A pagare il conto più salato sono innanzitutto le spese destinate alla prevenzione, che ormai coprono solo il 3% della spesa sanitaria totale. I governi, infatti, sotto pressione per la necessità di salvaguardare i finanziamenti per l’assistenza agli acuti, di fatto decidono di sacrificare altre spese, in primis i fondi destinati ai programmi di prevenzione. Nel 2010, la spesa in questo ambito è infatti scesa del 3,2% rispetto all’anno precedente. Dunque in molte aree si è deciso di mandare in tilt importanti programmi di sanità pubblica in settori come l’immunizzazione, la lotta contro il fumo e il consumo di alcool, le campagna di informazione per una sana alimentazione e per la diffusione dell’attività fisica. Scelte obbligate ma che in prospettiva potrebbero rivelarsi un errore.

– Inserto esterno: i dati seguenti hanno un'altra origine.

(* ===== verification/Fwup.v ===== *)
(** * JS320 firmware update: controller image and FPGA bitstream (src/devices/js320/js320_fwup.c)

    Two state machines of the upper driver, over one shared image buffer: the controller update
    stages an image page by page, reads it back and commits it; the FPGA programming opens the flash
    over JTAG, erases, writes, reads back, closes and restores the mode.  Pages travel in a pipeline
    of up to 16 commands. *)

From Stdlib Require Import Strings.String.
From S2P Require Import Prelude ErrorCode Time Effect MbDev.

Definition FW_PAGE_SIZE : Z := 256.
Definition PIPELINE_DEFAULT : Z := 4.
Definition PIPELINE_MAX : Z := 16.
Definition FLASH_BLOCK_64K : Z := 65536.
Definition FPGA_PROGRESS_PAGE_INTERVAL : Z := 256.
Definition UPDATE_TARGET_SLOT : Z := 0.
Definition FWUP_DEV_OP_READ : Z := MB_STDMSG_MEM_OP_READ.
Definition FWUP_DEV_OP_WRITE : Z := MB_STDMSG_MEM_OP_WRITE.
Definition FWUP_DEV_OP_ERASE : Z := MB_STDMSG_MEM_OP_ERASE.
Definition FWUP_DEV_OP_ALLOCATE : Z := MB_STDMSG_MEM_OP_CUSTOM_START.
Definition FWUP_DEV_OP_UPDATE : Z := MB_STDMSG_MEM_OP_CUSTOM_START + 1.
Definition FWUP_DEV_OP_LAUNCH : Z := MB_STDMSG_MEM_OP_CUSTOM_START + 2.
Definition JTAG_MEM_DELAY_US : Z := 100.
Definition JS320_JTAG_OP_MEM_OPEN : Z := MB_STDMSG_MEM_OP_CUSTOM_START + 2.
Definition JS320_JTAG_OP_MEM_CLOSE : Z := MB_STDMSG_MEM_OP_CUSTOM_START + 3.
Definition FWUP_CTRL_OP_UPDATE : Z := 1.
Definition FWUP_CTRL_OP_LAUNCH : Z := 2.
Definition FWUP_CTRL_OP_ERASE : Z := 3.
Definition FWUP_FPGA_OP_PROGRAM : Z := 1.
Definition FWUP_FPGA_PROGRESS_PHASE_ERASE : Z := 0.
Definition FWUP_FPGA_PROGRESS_PHASE_WRITE : Z := 1.
Definition FWUP_FPGA_PROGRESS_PHASE_VERIFY : Z := 2.
Definition CMD_SIZE : Z := 8.  (* sizeof(struct fwup_ctrl_cmd_s), sizeof(struct fwup_fpga_cmd_s) *)

Inductive ctrl_state_e := CTRL_IDLE | CTRL_ALLOCATE | CTRL_WRITE | CTRL_VERIFY | CTRL_UPDATE | CTRL_LAUNCH | CTRL_ERASE | CTRL_DONE.
Inductive fpga_state_e :=
  | FPGA_IDLE | FPGA_MODE_SWITCH | FPGA_OPEN | FPGA_ERASE | FPGA_WRITE | FPGA_VERIFY | FPGA_CLOSE | FPGA_MODE_RESTORE | FPGA_DONE.

#[global] Instance ctrl_state_eq_dec : EqDecision ctrl_state_e.
Proof. solve_decision. Defined.
#[global] Instance fpga_state_eq_dec : EqDecision fpga_state_e.
Proof. solve_decision. Defined.

Record js320_fwup_s := mk_fwup {
  fw_dev : bool;                  (* the handle is not null *)
  fw_ctrl_state : ctrl_state_e;
  fw_ctrl_transaction_id : Z;     (* uint32_t *)
  fw_ctrl_image_slot : Z;         (* uint8_t *)
  fw_fpga_state : fpga_state_e;
  fw_fpga_transaction_id : Z;     (* uint32_t *)
  fw_image : list Z;              (* the allocated bytes; none for a null pointer *)
  fw_image_size : Z;              (* uint32_t *)
  fw_device_cmd_id : Z;           (* uint32_t *)
  fw_pipeline_depth : Z;          (* uint32_t *)
  fw_page_count : Z;              (* uint32_t *)
  fw_send_idx : Z;                (* uint32_t *)
  fw_recv_idx : Z;                (* uint32_t *)
  fw_error_count : Z;             (* uint32_t *)
  fw_error_code : Z;              (* int32_t *)
  fw_erase_block_count : Z;       (* uint32_t *)
  fw_erase_block_idx : Z;         (* uint32_t *)
}.

#[global] Instance fwup_dev : HasDev js320_fwup_s := fw_dev.

Abbreviation M := (op js320_fwup_s).

(** ** Updates of the record *)

Definition set_ctrl (s : js320_fwup_s) (x : ctrl_state_e) : js320_fwup_s :=
  mk_fwup (fw_dev s) x (fw_ctrl_transaction_id s) (fw_ctrl_image_slot s) (fw_fpga_state s) (fw_fpga_transaction_id s) (fw_image s)
    (fw_image_size s) (fw_device_cmd_id s) (fw_pipeline_depth s) (fw_page_count s) (fw_send_idx s) (fw_recv_idx s) (fw_error_count s)
    (fw_error_code s) (fw_erase_block_count s) (fw_erase_block_idx s).
Definition set_fpga (s : js320_fwup_s) (x : fpga_state_e) : js320_fwup_s :=
  mk_fwup (fw_dev s) (fw_ctrl_state s) (fw_ctrl_transaction_id s) (fw_ctrl_image_slot s) x (fw_fpga_transaction_id s) (fw_image s)
    (fw_image_size s) (fw_device_cmd_id s) (fw_pipeline_depth s) (fw_page_count s) (fw_send_idx s) (fw_recv_idx s) (fw_error_count s)
    (fw_error_code s) (fw_erase_block_count s) (fw_erase_block_idx s).
Definition set_cmd_id (s : js320_fwup_s) (id : Z) : js320_fwup_s :=
  mk_fwup (fw_dev s) (fw_ctrl_state s) (fw_ctrl_transaction_id s) (fw_ctrl_image_slot s) (fw_fpga_state s) (fw_fpga_transaction_id s) (fw_image s)
    (fw_image_size s) id (fw_pipeline_depth s) (fw_page_count s) (fw_send_idx s) (fw_recv_idx s) (fw_error_count s)
    (fw_error_code s) (fw_erase_block_count s) (fw_erase_block_idx s).
Definition set_idx (s : js320_fwup_s) (send recv : Z) : js320_fwup_s :=
  mk_fwup (fw_dev s) (fw_ctrl_state s) (fw_ctrl_transaction_id s) (fw_ctrl_image_slot s) (fw_fpga_state s) (fw_fpga_transaction_id s) (fw_image s)
    (fw_image_size s) (fw_device_cmd_id s) (fw_pipeline_depth s) (fw_page_count s) send recv (fw_error_count s)
    (fw_error_code s) (fw_erase_block_count s) (fw_erase_block_idx s).
Definition set_err (s : js320_fwup_s) (count code : Z) : js320_fwup_s :=
  mk_fwup (fw_dev s) (fw_ctrl_state s) (fw_ctrl_transaction_id s) (fw_ctrl_image_slot s) (fw_fpga_state s) (fw_fpga_transaction_id s) (fw_image s)
    (fw_image_size s) (fw_device_cmd_id s) (fw_pipeline_depth s) (fw_page_count s) (fw_send_idx s) (fw_recv_idx s) count
    code (fw_erase_block_count s) (fw_erase_block_idx s).
Definition set_erase (s : js320_fwup_s) (count idx : Z) : js320_fwup_s :=
  mk_fwup (fw_dev s) (fw_ctrl_state s) (fw_ctrl_transaction_id s) (fw_ctrl_image_slot s) (fw_fpga_state s) (fw_fpga_transaction_id s) (fw_image s)
    (fw_image_size s) (fw_device_cmd_id s) (fw_pipeline_depth s) (fw_page_count s) (fw_send_idx s) (fw_recv_idx s) (fw_error_count s)
    (fw_error_code s) count idx.
Definition set_image (s : js320_fwup_s) (image : list Z) (size pages : Z) : js320_fwup_s :=
  mk_fwup (fw_dev s) (fw_ctrl_state s) (fw_ctrl_transaction_id s) (fw_ctrl_image_slot s) (fw_fpga_state s) (fw_fpga_transaction_id s) image
    size (fw_device_cmd_id s) (fw_pipeline_depth s) pages (fw_send_idx s) (fw_recv_idx s) (fw_error_count s)
    (fw_error_code s) (fw_erase_block_count s) (fw_erase_block_idx s).
Definition set_ctrl_cmd (s : js320_fwup_s) (tid slot depth : Z) : js320_fwup_s :=
  mk_fwup (fw_dev s) (fw_ctrl_state s) tid slot (fw_fpga_state s) (fw_fpga_transaction_id s) (fw_image s)
    (fw_image_size s) (fw_device_cmd_id s) depth (fw_page_count s) (fw_send_idx s) (fw_recv_idx s) (fw_error_count s)
    0 (fw_erase_block_count s) (fw_erase_block_idx s).
Definition set_fpga_cmd (s : js320_fwup_s) (tid depth : Z) : js320_fwup_s :=
  mk_fwup (fw_dev s) (fw_ctrl_state s) (fw_ctrl_transaction_id s) (fw_ctrl_image_slot s) (fw_fpga_state s) tid (fw_image s)
    (fw_image_size s) (fw_device_cmd_id s) depth (fw_page_count s) (fw_send_idx s) (fw_recv_idx s) (fw_error_count s)
    0 (fw_erase_block_count s) (fw_erase_block_idx s).
Definition set_tids (s : js320_fwup_s) (ctrl fpga : Z) : js320_fwup_s :=
  mk_fwup (fw_dev s) (fw_ctrl_state s) ctrl (fw_ctrl_image_slot s) (fw_fpga_state s) fpga (fw_image s)
    (fw_image_size s) (fw_device_cmd_id s) (fw_pipeline_depth s) (fw_page_count s) (fw_send_idx s) (fw_recv_idx s) (fw_error_count s)
    (fw_error_code s) (fw_erase_block_count s) (fw_erase_block_idx s).
Definition set_dev (s : js320_fwup_s) (dev : bool) : js320_fwup_s :=
  mk_fwup dev (fw_ctrl_state s) (fw_ctrl_transaction_id s) (fw_ctrl_image_slot s) (fw_fpga_state s) (fw_fpga_transaction_id s) (fw_image s)
    (fw_image_size s) (fw_device_cmd_id s) (fw_pipeline_depth s) (fw_page_count s) (fw_send_idx s) (fw_recv_idx s) (fw_error_count s)
    (fw_error_code s) (fw_erase_block_count s) (fw_erase_block_idx s).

Basti pensare che oltre la metà degli adulti negli Stati dell’Unione europea sono oggi in sovrappeso, e il 17% è obeso. E i tassi di obesità sono raddoppiati dal 1990 in molti paesi europei, e ora vanno dal 8% in Romania e in Svizzera a oltre il 25% in Ungheria e nel Regno Unito. L’obesità e il fumo sono i fattori di rischio principali per malattie cardiache e ictus, che hanno rappresentato la causa di oltre un terzo (36%) di tutti i decessi Ue nel 2010.
Ma la riduzione della spesa sanitaria pubblica è avvenuta grazie a un mix di misure, tra cui la riduzione degli stipendi e/o dell’occupazione, l’aumento dei ticket che le famiglie devono pagare per certi servizi e certi medicinali, e l’imposizione di rigorosi obblighi di bilancio agli ospedali. Si sono perseguiti anche guadagni d’efficienza attraverso la fusione di ospedali o accelerando il passaggio dai ricoveri ospedalieri ai day hospital e all’assistenza ambulatoriale.

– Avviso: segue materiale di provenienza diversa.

Lemma compute_exact x : jsdrv_statistics_compute_f64 x = exact x.
Proof.
  unfold jsdrv_statistics_compute_f64, compute. destruct x as [|v x]; [done|].
  set (l := v :: x). assert (0 < len l) by (unfold l; rewrite len_cons; pose proof (len_nonneg x); lia). simpl_cmp.
  assert (forall l m lo hi,
    fold_left (fun '(m, lo, hi) v =>
      (fadd m v, (if fltb v lo then v else lo), (if fltb hi v then v else hi))) l (m, lo, hi)
    = ((m + total l)%Qc, lowest lo l, highest hi l)) as ->.
  { clear. induction l as [|v l IH]; intros m lo hi; cbn [fold_left].
    - rewrite total_nil. cbn [lowest highest fold_left]. do 2 f_equal. ring.
    - rewrite IH, total_cons. cbn. do 2 f_equal. ring. }
  assert (forall l a m, fold_left (fun a v => let d := fsub v m in fadd a (fmul d d)) l a = (a + spread m l)%Qc) as Hs.
  { clear. induction l as [|v l IH]; intros a m; cbn [fold_left].
    - rewrite spread_nil. ring.
    - rewrite IH, spread_cons. cbn. ring. }
  cbv beta iota. rewrite Hs. cbn [fofZ fdiv Qc_arith]. rewrite Qc_of_Z_0.
  fold (n_of l). replace (0 + total l)%Qc with (total l) by ring. fold (average l).
  change (exact l) with (mk_accum _ (len l) (average l) (spread (average l) l) (lowest DBL_MAX l) (highest (- DBL_MAX)%Qc l)).
  cbn [fopp Qc_arith]. f_equal. ring.
Qed.

Lemma n_of_nonzero v x : n_of (v :: x) <> 0%Qc.
Proof. rewrite <- Qc_of_Z_0. apply Qc_of_Z_pos. rewrite len_cons. pose proof (len_nonneg x). lia. Qed.

Lemma exact_cons v x : exact (v :: x) =
  mk_accum _ (len (v :: x)) (average (v :: x)) (spread (average (v :: x)) (v :: x))
    (lowest DBL_MAX (v :: x)) (highest (- DBL_MAX)%Qc (v :: x)).
Proof. reflexivity. Qed.

(** The spread around any point, from the spread around the average. *)
Lemma spread_average m x : n_of x <> 0%Qc ->
  spread m x = (spread (average x) x + n_of x * (average x - m) * (average x - m))%Qc.
Proof. intros Hn. rewrite (spread_shift (average x) m). unfold average. field. done. Qed.

Lemma combine_exact x y : len (x ++ y) < 2 ^ 64 ->
  jsdrv_statistics_combine (exact x) (exact y) = exact (x ++ y).
Proof.
  intros Hl. rewrite len_app in Hl. pose proof (len_nonneg x). pose proof (len_nonneg y).
  destruct y as [|w y].
  { rewrite app_nil_r. destruct x as [|v x]; [done|]. unfold jsdrv_statistics_combine.
    rewrite exact_cons. cbn [st_k jsdrv_statistics_reset exact]. rewrite Z.add_0_r, uwrap_small by width_lia.
    rewrite len_cons in *. pose proof (len_nonneg x). by simpl_cmp. }
  destruct x as [|v x].
  { unfold jsdrv_statistics_combine. cbn [app]. rewrite exact_cons. cbn [st_k jsdrv_statistics_reset exact].
    rewrite Z.add_0_l, uwrap_small by width_lia. rewrite len_cons in *. pose proof (len_nonneg y). by simpl_cmp. }
  pose proof (n_of_nonzero v x) as Hx. pose proof (n_of_nonzero w y) as Hy.
  assert (n_of ((v :: x) ++ w :: y) <> 0%Qc) as Hxy by apply (n_of_nonzero v).
  change ((v :: x) ++ w :: y) with (v :: x ++ w :: y) at 1. rewrite !exact_cons.
  change (v :: x ++ w :: y) with ((v :: x) ++ w :: y). unfold jsdrv_statistics_combine. cbn [st_k st_mean st_s st_min st_max].
  assert (0 < len (v :: x) /\ 0 < len (w :: y)) by (rewrite !len_cons; pose proof (len_nonneg x); pose proof (len_nonneg y); lia).
  rewrite uwrap_small by width_lia. simpl_cmp.
  set (a := v :: x) in *. set (b := w :: y) in *. clearbody a b. cbn [fadd fsub fmul fdiv fltb fofZ Qc_arith].
  rewrite <- len_app. fold (n_of (a ++ b)) (n_of a) (n_of b). rewrite Qc_of_Z_1.
  rewrite n_of_app in Hxy |- *.
  assert (n_of a / (n_of a + n_of b) * average a + (1 - n_of a / (n_of a + n_of b)) * average b = average (a ++ b))%Qc as ->.
  { unfold average. rewrite total_app, n_of_app. field. done. }
  f_equal.
  - by rewrite spread_app, (spread_average (average (a ++ b)) a), (spread_average (average (a ++ b)) b).
  - rewrite lowest_app. reflexivity.
  - rewrite highest_app. reflexivity.
Qed.

Lemma n_of_1 x : n_of [x] = 1%Qc.
Proof. apply Qc_of_Z_1. Qed.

In seguito alla crescita negativa della spesa sanitaria nel 2010, la percentuale del Pil riservata alla salute si è stabilizzata o è diminuita leggermente nella maggior parte degli Stati membri dell’Ue. Nel 2010 gli Stati membri destinavano in media il 9,0% (non ponderato) del loro Pil alla spesa sanitaria, il che corrisponde a un aumento significativo rispetto al 7,3% registrato nel 2000, ma a un lieve calo rispetto al picco del 9,2% riscontrato nel 2009. Nel 2010 i Paesi Bassi stanziavano la maggior quota del Pil a favore del settore sanitario (12%) seguiti da Francia e Germania (entrambi con l’11,6%).
A fronte di questi dati, sottolinea lo studio, sarà importante monitorare con particolare attenzione l’impatto che tali misure avranno nel breve e lungo periodo sugli obiettivi fondamentali dei sistemi sanitari dei Paesi europei volti ad assicurare un adeguato accesso alla sanità e la qualità delle cure sanitarie.

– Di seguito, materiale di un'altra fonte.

(* ===== verification/BufferRing.v ===== *)
(** * What the sample buffer holds (theorems on src/buffer_signal.c)

    The abstraction of the buffer is the list of the samples it holds, oldest first, and the
    next sample id.  Receiving a message refines an operation on that list, and a request for
    samples returns a part of it. *)

From S2P Require Import Prelude Float Cstr ErrorCode Time Tmap I128 Statistics BufferBits BufferSignal BufferSummary.

(** A sample is its bits. *)
Definition sample (m : list Z) (width i : Z) : list bool :=
  (fun j => get_bit m (i * width + Z.of_nat j)) <$> seq 0 (Z.to_nat width).

Definition samples_of (m : list Z) (width n : Z) : list (list bool) :=
  (fun i => sample m width (Z.of_nat i)) <$> seq 0 (Z.to_nat n).

Lemma sample_ext m m' width i i' : (forall j, 0 <= j < width -> get_bit m (i * width + j) = get_bit m' (i' * width + j)) ->
  sample m width i = sample m' width i'.
Proof. intros H. apply list_fmap_ext. intros j x Hx. apply lookup_seq in Hx as [-> ?]. apply H. lia. Qed.

(** ** The ring *)

(** [width] bits each, [n] places. *)
Record ring := mk_ring { g_data : list Z; g_N : Z; g_width : Z; g_head : Z; g_size : Z }.

Definition ring_wf (g : ring) : Prop :=
  0 < g_N g /\ 0 < g_width g /\ g_N g * g_width g <= bits8 (g_data g) /\ bits8 (g_data g) < 2 ^ 63
  /\ 0 <= g_size g <= g_N g /\ 0 <= g_head g <= g_N g /\ (g_size g < g_N g -> g_head g = g_size g).

Definition ring_tail (g : ring) : Z := if negb (g_size g =? g_N g) then 0 else g_head g.
Definition ring_list (g : ring) : list (list bool) :=
  (fun i => sample (g_data g) (g_width g) ((ring_tail g + Z.of_nat i) mod g_N g)) <$> seq 0 (Z.to_nat (g_size g)).

(** [new] written from [head] on, around the end. *)
Definition ring_written (N width head : Z) (m m' : list Z) (new : list (list bool)) : Prop :=
  len m' = len m
  /\ (forall i x, new !! i = Some x -> sample m' width ((head + Z.of_nat i) mod N) = x)
  /\ (forall p, 0 <= p < N -> (forall i, 0 <= i < len new -> p <> (head + i) mod N) ->
        sample m' width p = sample m width p).

Lemma ring_pos g i : ring_wf g -> 0 <= i < g_size g ->
  (ring_tail g + i) mod g_N g = (g_head g + (g_N g - g_size g + i)) mod g_N g.
Proof.
  intros (HN & _ & _ & _ & Hs & Hh & Hz) Hi. unfold ring_tail. destruct (g_size g =? g_N g) eqn:E; bool_facts; cbn [negb].
  - f_equal. lia.
  - rewrite Hz by lia. replace (g_size g + (g_N g - g_size g + i)) with (i + 1 * g_N g) by lia.
    by rewrite Z.mod_add by lia.
Qed.

Lemma ring_list_lookup g i : ring_wf g -> (i < Z.to_nat (g_size g))%nat ->
  ring_list g !! i = Some (sample (g_data g) (g_width g) ((g_head g + (g_N g - g_size g + Z.of_nat i)) mod g_N g)).
Proof.
  intros Hw Hi. unfold ring_list. rewrite list_lookup_fmap, lookup_seq_lt by done. cbn [fmap option_fmap option_map].
  do 2 f_equal. rewrite Nat.add_0_l. apply ring_pos; [done | lia].
Qed.

Lemma length_ring_list g : length (ring_list g) = Z.to_nat (g_size g).
Proof. unfold ring_list. by rewrite length_fmap, length_seq. Qed.

Lemma mod_neq N a b : 0 < N -> 0 < b - a < N -> a mod N <> b mod N.
Proof.
  intros HN H E. assert ((b - a) mod N = 0) as E0.
  { rewrite Zminus_mod, E, Z.sub_diag. by rewrite Z.mod_0_l by lia. }
  rewrite Z.mod_small in E0; lia.
Qed.
Definition on_adc_data (now slot : Z) (value : jsdrv_union_s) : M unit :=
  s ← get;
  if negb (bool_decide (ca_state s = CAL_SWEEP_CAPTURE)) then mret tt
  else
    need ← lift (ld (ad_need (ca_adc s)) slot);
    if need =? 0 then mret tt
    else if negb (type value =? JSDRV_UNION_BIN) || (size value <? JSDRV_STREAM_HEADER_SIZE) then mret tt
    else
      m ← lift (object value);
      version ← lift (sig_version m);
      bits ← lift (sig_element_size_bits m);
      if negb (version =? 1) || negb (bits =? 32) then mret tt
      else
        have ← lift (ld (ad_count (ca_adc s)) slot);
        if need <=? have then mret tt
        else
          a ← lift (adc_add (ca_adc s) slot m);
          modify (fun s => set_adc s a) ;;
          c ← lift (capture_complete a);
          if negb c then mret tt
          else if cr_op (ca_run s) =? JSDRV_CAL_OP_CURRENT_OFFSET then cal_current_after_capture now
          else cal_voltage_after_capture now.

(** ** Commands *)

(** [jsdrv_cal_cmd_s] *)
Record jsdrv_cal_cmd_s := mk_cmd {
  cmd_transaction_id : Z;
  cmd_op : Z;
  cmd_src_slot : Z;
  cmd_dst_slot : Z;
  cmd_samples_per_point : Z;
}.
Definition CAL_CMD_SIZE : Z := 12.

Definition cmd_parse (m : list Z) : res jsdrv_cal_cmd_s :=
  id ← ld_le 4 m 0; op ← ld m 4; src ← ld m 5; dst ← ld m 6; n ← ld_le 4 m 8; Ok (mk_cmd id op src dst n).

Definition cal_start (now : Z) (cmd : jsdrv_cal_cmd_s) : M unit :=
  modify (fun s => set_run s (mk_run (cmd_op cmd) (cmd_transaction_id cmd) (cmd_src_slot cmd) (cmd_dst_slot cmd) (cmd_samples_per_point cmd))) ;;
  modify (fun s => set_stream (set_prior (set_cmd_id s 0) (ca_prior s) false) false (ca_stream_dual s)) ;;
  let op := cmd_op cmd in
  if op =? JSDRV_CAL_OP_SLOT_READ then
    if JSDRV_CAL_SLOT_COUNT <=? cmd_src_slot cmd then cal_finish (ec_code PARAMETER_INVALID)
    else cal_begin_read (cmd_src_slot cmd) "reading slot"
  else if op =? JSDRV_CAL_OP_SLOT_COPY then
    let rc := slot_copy_policy (cmd_src_slot cmd) (cmd_dst_slot cmd) in
    if negb (rc =? 0) then cal_finish rc
    else cal_begin_read (cmd_src_slot cmd) "reading source slot"
  else if (op =? JSDRV_CAL_OP_CURRENT_OFFSET) || (op =? JSDRV_CAL_OP_VOLTAGE_OFFSET) then
    cal_snapshot_prior ;;
    cal_streams_disable ;;
    modify (fun s => set_state s CAL_DISABLE_SETTLE) ;;
    cal_send_status 20 (str "disabling streams") ;;
    call (SetTimeout (now + STREAM_DISABLE_SETTLE_MS * JSDRV_TIME_MILLISECOND))
  else cal_finish (ec_code PARAMETER_INVALID).

(** ** Public API *)

Definition no_topics : topics_s := mk_topics (replicate (Z.to_nat SAVE_TOPIC_COUNT) 0) (replicate (Z.to_nat SAVE_TOPIC_COUNT) false).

Oltre all’analisi della spesa sanitaria, il report presenta i principali indicatori dello stato di salute e della qualità delle cure in 35 paesi europei, tra cui 27 Stati membri dell’Ue, 5 paesi candidati e 3 paesi dell’Efta. Sono analizzate in particolare le tendenze nel tempo e le variazioni registrabili nei paesi europei alla luce di cinque ampie tematiche: 1) situazione sanitaria della popolazione; 2) fattori di rischio per la salute; 3) risorse e attività dei sistemi di assistenza sanitaria; 4) qualità dell’assistenza per le malattie croniche e acute; 5) spesa sanitaria e fonti di finanziamento.